A heroic dog from Virginia saves a drowning fawn and stands by its side.
During the early evening of June 2, Ralph Dorn searched the lake’s surface behind his house for his Goldendoodle, Harley. Then he spotted the pup about 200 feet from shore; the 6-year-old canine was swimming with another animal, which Dorn discovered was a tiny baby deer after a few seconds.
“Not sure how the fawn got out there, but Harley obviously didn’t ask why, he just jumped into action,” Dorn, 62, of Culpeper, Virginia, wrote in a popular Facebook post about the event that has been shared more than 250,000 times.
Harley paddled beside the fawn all the way to shore. Dorn encountered the animals on land and assisted the fawn in climbing a difficult cliff. Harley began gently licking the fawn’s body after removing the baby deer from the pond and placing her on the grass.
“Harley really didn’t want to leave the fawn,” Dorn tells PEOPLE. “He just kept interacting with it, licking it and caring for it.”
Soon after the fawn reached the sea, the fawn’s mother came on the lawn. Dorn pulled Harley inside their adjacent home after he spotted the mother deer. The doe moved away with her baby after Dorn and Harley had left.

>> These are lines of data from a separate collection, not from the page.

(** ** spawn *)

(** The closure that inserts the parts of a task; what it has not consumed when
    it returns early is dropped. *)
Definition spawn_inserts (id : TaskId) (future : Fut) (task : Task) : M S (result unit unit) :=
  r ← lock_states (insert_or_drop TASK_STATES_l (fun _ => mret tt) id Wake);
  match r with
  | Err _ => _ ← drop_future future; _ ← drop_task task; mret (Err tt)
  | Ok _ =>
      r ← lock_futures (
        a ← Arc_new futs_lens answer (fun m => drop_future (value m)) (Mutex_new future);
        match a with
        | Err _ => mret (Err tt)
        | Ok a => insert_or_drop TASK_FUTURES_l drop_task_future id a
        end);
      match r with
      | Err _ => _ ← drop_task task; mret (Err tt)
      | Ok _ => lock_tasks (insert_or_drop TASKS_l drop_task id task)
      end
  end.

(** "roll back inserts if any error" *)
Definition rollback (id : TaskId) : M S unit :=
  _ ← lock_tasks (t ← map_remove TASKS_l id; drop_opt drop_task t);
  _ ← lock_futures (fu ← map_remove TASK_FUTURES_l id; drop_opt drop_task_future fu);
  _ ← lock_states (map_remove TASK_STATES_l id);
  mret tt.

Definition spawn (page_ctx : Z) (filesystem : option Z) (f : TaskId -> Fut) : M S (result TaskId SysError) :=
  id ← alloc_task_id;
  let future := f id in
  boxed ← answer;
  if boxed : bool then
    let task := Task_ page_ctx filesystem in
    r ← spawn_inserts id future task;
    match r with
    | Ok _ => mret (Ok id)
    | Err _ => _ ← rollback id; mret (Err MemoryExhausted)
    end
  else
    _ ← drop_future future;
    _ ← drop_fs_opt filesystem;
    _ ← drop_ref drop_file page_ctx;
    mret (Err MemoryExhausted).

(** ** The current task *)

Definition current : M S TaskId :=
  lock_current (c ← deref CURRENT_TASK_l; expect c "task::current called with no current task").

(** [TASKS.lock().get(&current()).expect(..)] *)
Definition current_entry (tasks : gmap TaskId Task) (msg : string) : M S (TaskId * Task) :=
  cur ← current;
  t ← expect (tasks !! cur) msg;
  mret (cur, t).

Definition get_page_ctx : M S Z :=
  lock_tasks (
    tasks ← deref TASKS_l;
    ct ← current_entry tasks "task::get_page_ctx called with no current task";
    clone_ref (page_ctx ct.2)).

Definition get_filesystem : M S (option Z) :=
  lock_tasks (
    tasks ← deref TASKS_l;
    ct ← current_entry tasks "task::get_filesystem called with no current task";
    match filesystem ct.2 with
    | Some fs => fs ← Arc_clone fss_lens fs; mret (Some fs)
    | None => mret None
    end).

Definition set_filesystem (fs : option Z) : M S unit :=
  lock_tasks (
    tasks ← deref TASKS_l;
    ct ← current_entry tasks "task::get_filesystem called with no current task";
    _ ← drop_fs_opt (filesystem ct.2);
    tasks ← deref TASKS_l;
    assign TASKS_l (<[ct.1 := Task_ (page_ctx ct.2) fs]> tasks)).

(** ** The scheduler *)

Definition save_current_task (frame : TrapFrame) : M S (option TaskId) :=
  cur ← lock_current (deref CURRENT_TASK_l);
  match cur with
  | None => mret None
  | Some cur =>
      lock_states (
        states ← deref TASK_STATES_l;
        state ← expect (states !! cur) "task id not in TASK_STATES";
        _ ← match state with
            | User_ _ => assign TASK_STATES_l (<[cur := User_ frame]> states)
            | _ => mret tt
            end;
        mret (Some cur))
  end.

(** The body of the loop over [next_tasks]: [None] is [continue]. *)
Definition work_item (id : TaskId) : M S (option WorkItem) :=
  lock_states (
    states ← deref TASK_STATES_l;
    state ← expect (states !! id) "id not in TASK_STATES";
    match state with
    | Sleep => mret None
    | SyscallEntry _ | Wake =>
        lock_futures (
          futures ← deref TASK_FUTURES_l;
          match futures !! id with
          | Some future => future ← Arc_clone futs_lens future; mret (Some (WKernel future))
          | None => panic "id not in TASK_FUTURES"
          end)
    | User_ task_frame => mret (Some (WUser task_frame))
    end).

Fixpoint first_work_item (ids : list TaskId) : M S (TaskId * WorkItem) :=
  match ids with
  | [] => panic "there should always be a task ready to run!"
  | id :: ids =>
      w ← work_item id;
      match w with Some w => mret (id, w) | None => first_work_item ids end
  end.

Definition find_next_work_item (previous_task_id : option TaskId) : M S (TaskId * WorkItem) :=
  lock_tasks (
    tasks ← deref TASKS_l;
    let previous_task_id := default 0 previous_task_id in
    first_work_item (next_tasks previous_task_id tasks)).

(** The mutex in the cell of a future; [d] is its content while it is polled. *)
Definition fut_at (ptr : Z) (d : Mutex Fut) : lens S (Mutex Fut) :=
  Lens (fun s => default d (snd <$> futs s !! ptr))
       (fun m s => set futs_lens (alter (fun c => (c.1, m)) ptr (futs s)) s).

(** [WorkItem::Kernel]: poll the future of a task with a waker for that task. *)
Definition run_kernel (task_id : TaskId) (future : Z) : M S unit :=
  d ← Arc_deref futs_lens future;
  _ ← with_lock (fut_at future d) (
        fut ← deref (fut_at future d);
        r ← poll task_id fut;
        match r with
        | None => panic "task finished!"
        | Some fut => assign (fut_at future d) fut
        end);
  drop_task_future future.

(** The start of an iteration of [switch]: make the task current, load its page
    context; the reference to the context is dropped at the end of the iteration. *)
Definition enter_task (task_id : TaskId) : M S Z :=
  _ ← lock_current (assign CURRENT_TASK_l (Some task_id));
  page_ctx ← lock_tasks (
    tasks ← deref TASKS_l;
    t ← expect (tasks !! task_id) "current task in TASKS";
    clone_ref (page_ctx t));
  pml4 ← object as_page_ctx page_ctx;
  _ ← zoom smach_lens (ctx ← Phys.clone pml4; set_ctx ctx);
  mret page_ctx.

(** The loop of [switch]; [None]: it needs more than [fuel] iterations. *)
Fixpoint switch_loop (fuel : nat) (previous_task_id : option TaskId) : M S (option TrapFrame) :=
  match fuel with
  | O => mret None
  | Datatypes.S fuel =>
      next ← find_next_work_item previous_task_id;
      page_ctx ← enter_task next.1;
      match next.2 with
      | WKernel future =>
          _ ← run_kernel next.1 future;
          _ ← drop_ref drop_file page_ctx;
          switch_loop fuel (Some next.1)
      | WUser task_frame =>
          _ ← drop_ref drop_file page_ctx;
          mret (Some task_frame)
      end
  end.

(** [switch] gets the interrupted frame and leaves the frame to return to. *)
Definition switch (fuel : nat) (frame : TrapFrame) : M S (option TrapFrame) :=
  previous_task_id ← save_current_task frame;
  switch_loop fuel previous_task_id.

Definition task_start (fuel : nat) : M S (option TrapFrame) := switch fuel (TrapFrame_new 0 0).

Definition enter_syscall (frame : TrapFrame) : M S unit :=
  current_task ← lock_current (
    c ← deref CURRENT_TASK_l; expect c "no current task for syscall entry");
  lock_states (
    states ← deref TASK_STATES_l;
    task_state ← expect (states !! current_task) "current task in TASK_STATES";
    match task_state with
    | User_ _ => assign TASK_STATES_l (<[current_task := SyscallEntry frame]> states)
    | _ => panic "syscall arrived from kernel context!"
    end).

Definition dispatch_syscall (fuel : nat) (frame : TrapFrame) : M S (option TrapFrame) :=
  _ ← enter_syscall frame; switch fuel frame.

(** ** Wakers: the data of a waker is a task id *)

Definition task_waker_clone (data : Z) : Z := data.

Definition task_waker_wake (data : Z) : M S unit :=
  lock_states (
    states ← deref TASK_STATES_l;
    match states !! data with
    | Some _ => assign TASK_STATES_l (<[data := Wake]> states)
    | None => mret tt
    end).

Definition task_waker_wake_by_ref (data : Z) : M S unit := task_waker_wake data.
Definition task_waker_drop (data : Z) : M S unit := mret tt.

(** ** The future of a user task *)

(** [TaskRun]; [setup] of an embryo makes one. *)
Record TaskRun := TaskRun_ { run_task_id : TaskId; trap_frame : TrapFrame }.
Definition setup (embryo : TaskId) (frame : TrapFrame) : TaskRun := TaskRun_ embryo frame.

(** [TaskRun::run] *)
Definition run (t : TaskRun) : M S unit :=
  lock_states (
    states ← deref TASK_STATES_l;
    _ ← expect (states !! run_task_id t) "id not in TASK_STATES";
    assign TASK_STATES_l (<[run_task_id t := User_ (trap_frame t)]> states)).

(** [TaskResume::poll]: ready, with the frame of the trap stored, or pending. *)
Definition resume_poll (t : TaskRun) : M S (option TaskRun) :=
  lock_states (
    states ← deref TASK_STATES_l;
    state ← expect (states !! run_task_id t) "id not in TASK_STATES";
    match state with
    | SyscallEntry frame => mret (Some (TaskRun_ (run_task_id t) frame))
    | Wake => mret None
    | User_ _ => mret None
    | Sleep => panic "task state should not be Sleep"
    end).
End task.

(** [run_loop] as a state machine: not started, waiting for a trap, or inside the
    dispatch of a system call, a future with states [D]. *)
Inductive RunLoop (D : Type) :=
| Begin (t : TaskRun)
| Resume (t : TaskRun)
| Dispatch (t : TaskRun) (d : D).
Arguments Begin {D} _.
Arguments Resume {D} _.
Arguments Dispatch {D} _ _.

(** A poll of a future with states [D]. *)
Inductive Poll (A D : Type) := Ready (a : A) | Pending (d : D).
Arguments Ready {A D} _.
Arguments Pending {A D} _.

Section run_loop.
Context {F Fut Fs Dev D : Type}.
#[local] Abbreviation S := (sys F Fut Fs Dev).
Context (dispatch : TrapFrame -> D) (dispatch_poll : TaskId -> D -> M S (Poll TrapFrame D)).

(** It never finishes; [None]: more than [fuel] changes of state in one poll. *)
Fixpoint run_loop_poll (fuel : nat) (waker : TaskId) (l : RunLoop D) : M S (option (RunLoop D)) :=
  match fuel with
  | O => mret None
  | Datatypes.S fuel =>
      match l with
      | Begin t => _ ← run t; run_loop_poll fuel waker (Resume t)
      | Resume t =>
          r ← resume_poll t;
          match r with
          | None => mret (Some (Resume t))
          | Some t => run_loop_poll fuel waker (Dispatch t (dispatch (trap_frame t)))
          end
      | Dispatch t d =>
          r ← dispatch_poll waker d;
          match r with
          | Ready frame => run_loop_poll fuel waker (Begin (TaskRun_ (run_task_id t) frame))
          | Pending d => mret (Some (Dispatch t d))
          end
      end
  end.
End run_loop.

But something was wrong the next morning as Dorn and his wife, Patricia, 64, were having coffee.
“Harley became agitated as he ran from window to window. “When I opened the front door, we could hear the fawn bleating,” Dorn wrote on Facebook.
“Harley ran into the tree line and found the fawn,” he wrote. “The little one stopped bleating, tail wagging, they touched noses, sniffed each other, and Harley came back to the house calmly with me.”
Dorn tells PEOPLE that after the brief reunion with Harley, the fawn settled down, and by the end of the day, the baby and its mother were gone. Dorn hasn’t seen the pair since he estimated the fawn was a few days old.